Numerical simulation of the flow field and radiation noise from a pump-jet propulsor under various stator pre-whirl angles

The effects of different stator pre-whirl angles on the hydrodynamic and noise performance of a pump-jet propulsor (PJP) are studied; these angles are the inlet, outlet, and stagger angles. The stress-blended eddy simulation (SBES) approach, used to describe flow details around a PJP, is combined with the variational Lighthill's analogy to perform the acoustic calculation. The discrete peaks of the unsteady thrust of a single rotor blade and of all of the rotor blades are located at the harmonics of the blade passage frequency for stator (BPFs) and the blade passage frequency for rotor (BPFr), respectively.

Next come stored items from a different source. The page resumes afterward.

(* ===== verification/Batches.v ===== *)
(** Deleting in batches: the loop the expiry sweep
    (src/server/services/admin_service.py) and the request log's retention
    (src/server/services/request_log.py) share. One statement deletes, by id,
    at most [n] of the rows that match; the loop ends at the first batch that
    is not full. *)

From stdpp Require Import base list.
From Stdlib Require Import ZArith Lia.
From S2P Require Import Prelude PyString Json Store Frame SearchProps.

Open Scope Z_scope.
Open Scope tiding_scope.

Section batches.
Context {A : Type} (id : A → Z) (p : A → bool).
Implicit Types l : list A.

Definition first_ids (n : nat) l : list Z := id <$> take n (select p l).

(** [DELETE ... WHERE id IN (SELECT id ... WHERE p LIMIT n)]: how many, and what is left. *)
Definition delete_batch (n : nat) l : nat * list A :=
  let ids := first_ids n l in (length ids, select (λ x, negb (id x isin ids)) l).

(** [None]: out of fuel. *)
Fixpoint batch_loop (fuel n total : nat) l : option (nat * list A) :=
  match fuel with
  | O => None
  | S fuel' =>
      let '(count, l') := delete_batch n l in
      if (count <? n)%nat then Some ((total + count)%nat, l') else batch_loop fuel' n (total + count) l'
  end.

(** One round per row and one more. *)
Definition delete_in_batches (n : nat) l : option (nat * list A) := batch_loop (S (length l)) n 0 l.

(** ** The loop ends and deletes the matches *)

Definition survives n l (x : A) : bool := negb (id x isin first_ids n l).

(** The ids of the first matches name matches only. *)
Lemma named_matches n l x : NoDup (id <$> l) → x ∈ l → survives n l x = false → p x = true.
Proof.
  intros Hnd Hx Hs. unfold survives in Hs. apply negb_false_iff, bool_decide_eq_true in Hs.
  apply list_elem_of_fmap in Hs as (y & Hid & Hy%in_take). apply elem_of_select in Hy as [Hp Hl].
  by rewrite (NoDup_fmap_inj _ _ _ _ Hnd Hx Hl Hid).
Qed.

(** Removing the first matches leaves the other matches. *)
Lemma matches_left n l : NoDup (id <$> l) → select p (select (survives n l) l) = drop n (select p l).
Proof.
  intros Hnd. rewrite select_comm. pose proof (NoDup_fmap_select id p l Hnd) as Hs.
  set (es := select p l) in *. rewrite <- (take_drop n es) in Hs. rewrite fmap_app, NoDup_app in Hs.
  destruct Hs as (_ & Hd & _). transitivity (select (survives n l) (take n es ++ drop n es)); [by rewrite take_drop|].
  rewrite select_app, (proj2 (select_nil _ _)), (select_all _ (drop n es)); [done|..].
  - intros x Hx. apply negb_true_iff, bool_decide_eq_false. intros Hin. by apply (Hd _ Hin), list_elem_of_fmap_2.
  - intros x Hx. apply negb_false_iff, bool_decide_eq_true. by apply list_elem_of_fmap_2.
Qed.

Lemma batch_then_all n l : NoDup (id <$> l) →
  select (λ x, negb (p x)) (delete_batch n l).2 = select (λ x, negb (p x)) l.
Proof.
  intros Hnd. apply select_and. intros x Hx Hs. apply negb_false_iff. by apply (named_matches n l).
Qed.

Lemma batch_loop_total fuel n total l : NoDup (id <$> l) → (0 < n)%nat → (length (select p l) < fuel)%nat →
  batch_loop fuel n total l = Some ((total + length (select p l))%nat, select (λ x, negb (p x)) l).
Proof.
  revert total l. induction fuel as [|fuel IH]; intros total l Hnd Hn Hf; [lia|]. cbn [batch_loop].
  assert ((delete_batch n l).1 = min n (length (select p l))) as Hc.
  { unfold delete_batch, first_ids. cbn. by rewrite length_fmap, length_take. }
  assert (length (select p (delete_batch n l).2) = length (select p l) - n)%nat as Hl.
  { etransitivity; [apply f_equal, (matches_left n l Hnd)|]. by rewrite length_drop. }
  pose proof (batch_then_all n l Hnd) as Ha.
  assert (NoDup (id <$> (delete_batch n l).2)) as Hw by by apply NoDup_fmap_select.
  destruct (delete_batch n l) as [count l']. cbn [fst snd] in *. destruct (Nat.ltb_spec count n) as [Hlt|Hge].
  - rewrite <- Ha, (select_all _ l'); [do 2 f_equal; lia|].
    intros x Hx. apply negb_true_iff, not_true_iff_false. intros Hp.
    assert (select p l' = []) as He by (apply length_zero_iff_nil; lia).
    rewrite select_nil in He. by rewrite He in Hp.
  - rewrite (IH (total + count)%nat l' Hw Hn) by lia. rewrite Ha. do 2 f_equal. lia.
Qed.

(** With a positive batch size the loop ends, having deleted exactly the matches. *)
Lemma batches_exact n l : NoDup (id <$> l) → (0 < n)%nat →
  delete_in_batches n l = Some (length (select p l), select (λ x, negb (p x)) l).
Proof.
  intros Hnd Hn. unfold delete_in_batches. apply batch_loop_total; [done|done|]. pose proof (length_select_le p l). lia.
Qed.

(** With batches of zero it never does. *)
Lemma batches_stuck fuel total l : batch_loop fuel 0 total l = None.
Proof. revert total l. induction fuel as [|fuel IH]; intros total l; [done|]. cbn. apply IH. Qed.
End batches.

The trend in the amplitude with the pre-whirl angle at various harmonics follows no systematic rule, but the excessive pre-whirl angle increases the amplitude in the whole spectrum. With increases in pre-whirl angle, the stator sheet vortex and root vortex are weakened and enhanced, respectively, leading to a reduction of the high turbulent kinetic energy (Tk) regime at the root. Further study of the PJP sound indicates that the discrete tonal noise is located at the BPFs, BPFr, and their harmonics; the pre-whirl angle does not affect these locations, except in the largest inlet angle case. The cases with the least pre-whirl angle have an extremely low noise level, particularly at the outlet angle, which has an obvious downstream directivity.